Zeus is the greatest god of Olympus, the god of thunder and the protector of the family. He appeared in mythology not only as an image associated with the Olympic Games, but also as a god who had many wives and mistresses. Zeus was revered in ancient Greece, and his cult is revived among the modern inhabitants of Crete – the island where, according to myths, the god of lightning and thunder was born. Lovers of ancient culture are interested in everything related to Zeus, including dishes associated with the gods.
Food of the gods
Greek cuisine is based on vegetables, fish and meat. Cooking is unthinkable without olive oil. Greece is a country where olive trees have been growing since prehistoric times, their fruits are certainly added to salads and appetizers.
Greeks live on the coast of four seas – the Mediterranean, the Aegean, the Cretan, and the Ionian. This explains the many simple but delicious seafood dishes in the national cuisine. In the time of the gods, fish was considered the destiny of the poor. The revered Greeks ate the meat of domestic animals – goats, and sheep. Animals could be sacrificed to the gods during a mass sacrifice, a hecatomb, by burning the bones and fat. The meat went to those who arranged the sacrifice. Among game, hares and deer were popular, and birds such as larks and sparrows. The ancient Greek people ate poultry such as chickens, geese, and ducks.
And yet the basis of ancient Greek cuisine was cereals – barley and wheat. The flour was used to bake simple cakes, which were topped with wine diluted with water. And the stiffer the flatbread was, the healthier it was considered for the body.
The wine was a cult drink of the ancient Greek people. They drank a lot of it but with a low alcohol content. The god Bacchus patronized wine-making and was worshipped in Greece no less than the other gods.
Cheeses in traditional Greek cuisine
Cheeses are considered the pride of the country; Greeks make them themselves mainly from sheep and goat milk. A popular type is feta. Manouri, graviera, and halloumi are often used in dishes. Cheeses are added to appetizers, used as a filling for traditional pies, they are sprinkled on baked fish.
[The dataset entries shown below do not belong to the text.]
(** When either variant raises the engine's error, the engine was asked
    and failed; the run the variant had started is closed, as the last
    call, as [FAILED]; it carries no metric and no model, only, in
    [train], the two input artifacts logged before training; nothing of
    the export was attempted. *)
Lemma engine_failure_leaves_failed_run (env : Env) (w : World) :
  (∀ experiment_name target models file_path,
     let out := train env experiment_name target models file_path w in
     out.1 = Err TrainingError →
     ∃ fr run,
       dict_get file_path (fs w) = Some (Dataset fr)
       ∧ automl env (automl_policy models) (predictors_of fr target) target
           (set_enum target fr) = None
       ∧ runs out.2 !! length (runs w) = Some run
       ∧ run_status run = FAILED
       ∧ run_metrics run = []
       ∧ run_artifacts run
         = [(Py.join "input_data" (Py.basename file_path),
             if String.eqb (col_type_path file_path) file_path
             then JsonTypes (types fr) else Dataset fr);
            (Py.join "input_data" (Py.basename (col_type_path file_path)),
             JsonTypes (types fr))]
       ∧ last (calls_since w out.2) = Some (EvEndRun (length (runs w)) FAILED)
       ∧ List.filter export_call (calls_since w out.2) = [])
  ∧ (∀ args,
       let out := main env args w in
       out.1 = Err TrainingError →
       ∃ fr run,
         dict_get "data/processed/train.csv" (fs w) = Some (Dataset fr)
         ∧ automl env (automl_policy (arg_models args))
             (predictors_of fr (arg_target args)) (arg_target args)
             (set_enum (arg_target args) fr) = None
         ∧ runs out.2 !! length (runs w) = Some run
         ∧ run_status run = FAILED
         ∧ run_metrics run = []
         ∧ run_artifacts run = []
         ∧ last (calls_since w out.2) = Some (EvEndRun (length (runs w)) FAILED)
         ∧ List.filter export_call (calls_since w out.2) = []).
Proof.
  split.
  - intros name target models path. cbv zeta. unfold col_type_path.
    change (wp (train env name target models path) (λ res w',
      res = Err TrainingError →
      ∃ fr run,
        dict_get path (fs w) = Some (Dataset fr)
        ∧ automl env (automl_policy models) (predictors_of fr target) target
            (set_enum target fr) = None
        ∧ runs w' !! length (runs w) = Some run
        ∧ run_status run = FAILED
        ∧ run_metrics run = []
        ∧ run_artifacts run
          = [(Py.join "input_data" (Py.basename path),
              if String.eqb (Py.join (Py.dirname path) "train_col_types.json") path
              then JsonTypes (types fr) else Dataset fr);
             (Py.join "input_data"
                (Py.basename (Py.join (Py.dirname path) "train_col_types.json")),
              JsonTypes (types fr))]
        ∧ last (drop (length (trace w)) (trace w'))
          = Some (EvEndRun (length (runs w)) FAILED)
        ∧ List.filter export_call (drop (length (trace w)) (trace w')) = []) w).
    wp_go.
    all: engine_failure_leaf.
  - intros [name target models]. cbv zeta. cbn [arg_name arg_target arg_models].
    change (wp (main env (mkArgs name target models)) (λ res w',
      res = Err TrainingError →
      ∃ fr run,
        dict_get "data/processed/train.csv" (fs w) = Some (Dataset fr)
        ∧ automl env (automl_policy models) (predictors_of fr target) target
            (set_enum target fr) = None
        ∧ runs w' !! length (runs w) = Some run
        ∧ run_status run = FAILED
        ∧ run_metrics run = []
        ∧ run_artifacts run = []
        ∧ last (drop (length (trace w)) (trace w'))
          = Some (EvEndRun (length (runs w)) FAILED)
        ∧ List.filter export_call (drop (length (trace w)) (trace w')) = []) w).
    wp_go.
    all: engine_failure_leaf.
Qed.

Lemma engine_failure_leaves_failed_run_witness :
  let out := train Sample.env_engine_down "exp-A" "claim" 5 "/data/train.csv"
               Sample.world in
  out.1 = Err TrainingError
  ∧ ∃ run, runs out.2 !! 0%nat = Some run
           ∧ run_status run = FAILED ∧ run_metrics run = [].
Proof.
  destruct (proj1 (engine_failure_leaves_failed_run Sample.env_engine_down Sample.world)
              "exp-A" "claim" 5%Z "/data/train.csv" eq_refl)
    as (fr & run & _ & _ & H1 & H2 & H3 & _).
  split; [reflexivity|]. exists run. split_and!; [exact H1 | exact H2 | exact H3].
Defined.

(** ** What a successful run asks of the store *)

Ltac sequence_leaf :=
  let Hres := fresh "Hres" in
  calls_leaf; cbn [List.filter run_store_call];
  intros Hres;
  first
  [ discriminate Hres
  | clear Hres; eexists _, _, _;
    split_and!; [ reflexivity | eassumption | reflexivity ] ].

(** A variant that returns has addressed its run in the order of the
    source: the run is started, [train] logs the input file and the
    snapshot, then (after training) the two metrics are logged, the model
    is logged, the model URI is asked for, and the run is ended as
    [FINISHED]. *)
Lemma store_calls_of_a_successful_run (env : Env) (w : World) :
  (∀ experiment_name target models file_path,
     let out := train env experiment_name target models file_path w in
     let r := length (runs w) in
     out.1 = Ok tt →
     ∃ fr aml uri,
       dict_get file_path (fs w) = Some (Dataset fr)
       ∧ automl env (automl_policy models) (predictors_of fr target) target
           (set_enum target fr) = Some aml
       ∧ List.filter run_store_call (calls_since w out.2)
         = [EvStartRun r;
            EvLogArtifact r file_path "input_data";
            EvLogArtifact r (col_type_path file_path) "input_data";
            EvLogMetric r "log_loss" (logloss (leader aml));
            EvLogMetric r "AUC" (auc (leader aml));
            EvLogModel r (leader aml) "model";
            EvGetArtifactUri r "model" uri;
            EvEndRun r FINISHED])
  ∧ (∀ args,
       let out := main env args w in
       let r := length (runs w) in
       out.1 = Ok tt →
       ∃ fr aml uri,
         dict_get "data/processed/train.csv" (fs w) = Some (Dataset fr)
         ∧ automl env (automl_policy (arg_models args))
             (predictors_of fr (arg_target args)) (arg_target args)
             (set_enum (arg_target args) fr) = Some aml
         ∧ List.filter run_store_call (calls_since w out.2)
           = [EvStartRun r;
              EvLogMetric r "log_loss" (logloss (leader aml));
              EvLogMetric r "AUC" (auc (leader aml));
              EvLogModel r (leader aml) "model";
              EvGetArtifactUri r "model" uri;
              EvEndRun r FINISHED]).
Proof.
  split.
  - intros name target models path. cbv zeta. unfold col_type_path.
    change (wp (train env name target models path) (λ res w',
      res = Ok tt →
      ∃ fr aml uri,
        dict_get path (fs w) = Some (Dataset fr)
        ∧ automl env (automl_policy models) (predictors_of fr target) target
            (set_enum target fr) = Some aml
        ∧ List.filter run_store_call (drop (length (trace w)) (trace w'))
          = [EvStartRun (length (runs w));
             EvLogArtifact (length (runs w)) path "input_data";
             EvLogArtifact (length (runs w))
               (Py.join (Py.dirname path) "train_col_types.json") "input_data";
             EvLogMetric (length (runs w)) "log_loss" (logloss (leader aml));
             EvLogMetric (length (runs w)) "AUC" (auc (leader aml));
             EvLogModel (length (runs w)) (leader aml) "model";
             EvGetArtifactUri (length (runs w)) "model" uri;
             EvEndRun (length (runs w)) FINISHED]) w).
    wp_go.
    all: sequence_leaf.
  - intros [name target models]. cbv zeta. cbn [arg_name arg_target arg_models].
    change (wp (main env (mkArgs name target models)) (λ res w',
      res = Ok tt →
      ∃ fr aml uri,
        dict_get "data/processed/train.csv" (fs w) = Some (Dataset fr)
        ∧ automl env (automl_policy models) (predictors_of fr target) target
            (set_enum target fr) = Some aml
        ∧ List.filter run_store_call (drop (length (trace w)) (trace w'))
          = [EvStartRun (length (runs w));
             EvLogMetric (length (runs w)) "log_loss" (logloss (leader aml));
             EvLogMetric (length (runs w)) "AUC" (auc (leader aml));
             EvLogModel (length (runs w)) (leader aml) "model";
             EvGetArtifactUri (length (runs w)) "model" uri;
             EvEndRun (length (runs w)) FINISHED]) w).
    wp_go.
    all: sequence_leaf.
Qed.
Recipe for spanakopita, one of the popular Greek pies
- 500 g each of filo dough and spinach;
- 250 g feta or feta cheese;
- 1 bun each of dill, spring onion, and parsley;
- 100 g olive oil;
- Taste and season with salt and pepper.
You can make your own phyllo dough or buy ready-made at the store. It is a thin stretched dough, resembling puff pastry, but more delicate. To make 500 g of phyllo dough you will need:
- 375 g flour;
- 50 ml olive oil;
- ⅔ tbsp. salt;
- 1 tbsp. vinegar;
- 170 g of warm water
To make the filling, start by washing and chopping the spinach. Then, in a saucepan, saute the green onion in olive oil before adding the spinach, greens, salt, and pepper. Allow the mixture to cool slightly before adding the feta cheese and stirring until well combined.
To make the dough, sift the flour into a bowl and create a well in the center. Slowly pour in a mixture of warm water, vinegar, olive oil, and salt while kneading the dough for at least 20 minutes. If the dough stops sticking to your hands, place it on a table and knead for an additional 5 minutes. Cover with clingfilm and let rest for 30 minutes.
Next, divide the dough into 6 portions and roll each portion into a thin sheet no thicker than 1 mm. To assemble the cake, place the first sheet on the bottom of a baking tray greased with olive oil. Oil the sheet and cover it with the second sheet, and then the third sheet, which has been previously sprinkled with olive oil. On top of the third sheet, add the filling, and cover it with three more sheets of dough, each one brushed with oil. Make incisions on top of the pie before baking in a preheated oven at 190 degrees for 45-60 minutes.
Moussaka is a classic Greek dish that comes in many variations. The traditional recipe includes eggplant, potatoes, tomatoes, minced meat, béchamel sauce, and parmesan cheese.
To prepare, simply slice the eggplant and potatoes into thin pieces, and layer them in a baking dish. Pour the béchamel sauce over the vegetables.
Next, fry some onions until they are golden and add minced meat. Layer this on top of the vegetables, followed by diced tomatoes. Pour the béchamel sauce over everything and top with grated parmesan cheese. Bake in the oven at 180 degrees Celsius for half an hour.
Dolmades, on the other hand, are made from rice, minced meat, and grape leaves. They are similar to Slavic stuffed cabbage rolls, but grape leaves are used instead.
To prepare the stuffing, mix boiled rice (100g for 0.5 kg of minced meat) with minced meat, fried onions, and a variety of herbs such as dill, parsley, basil, mint, and oregano (150g). Wrap the stuffing in pre-cooked grape leaves and place them in a saucepan with broth. Cook for about an hour.
While the dolmades are cooking, prepare the sauce by mixing unsweetened yogurt with finely chopped herbs and minced garlic.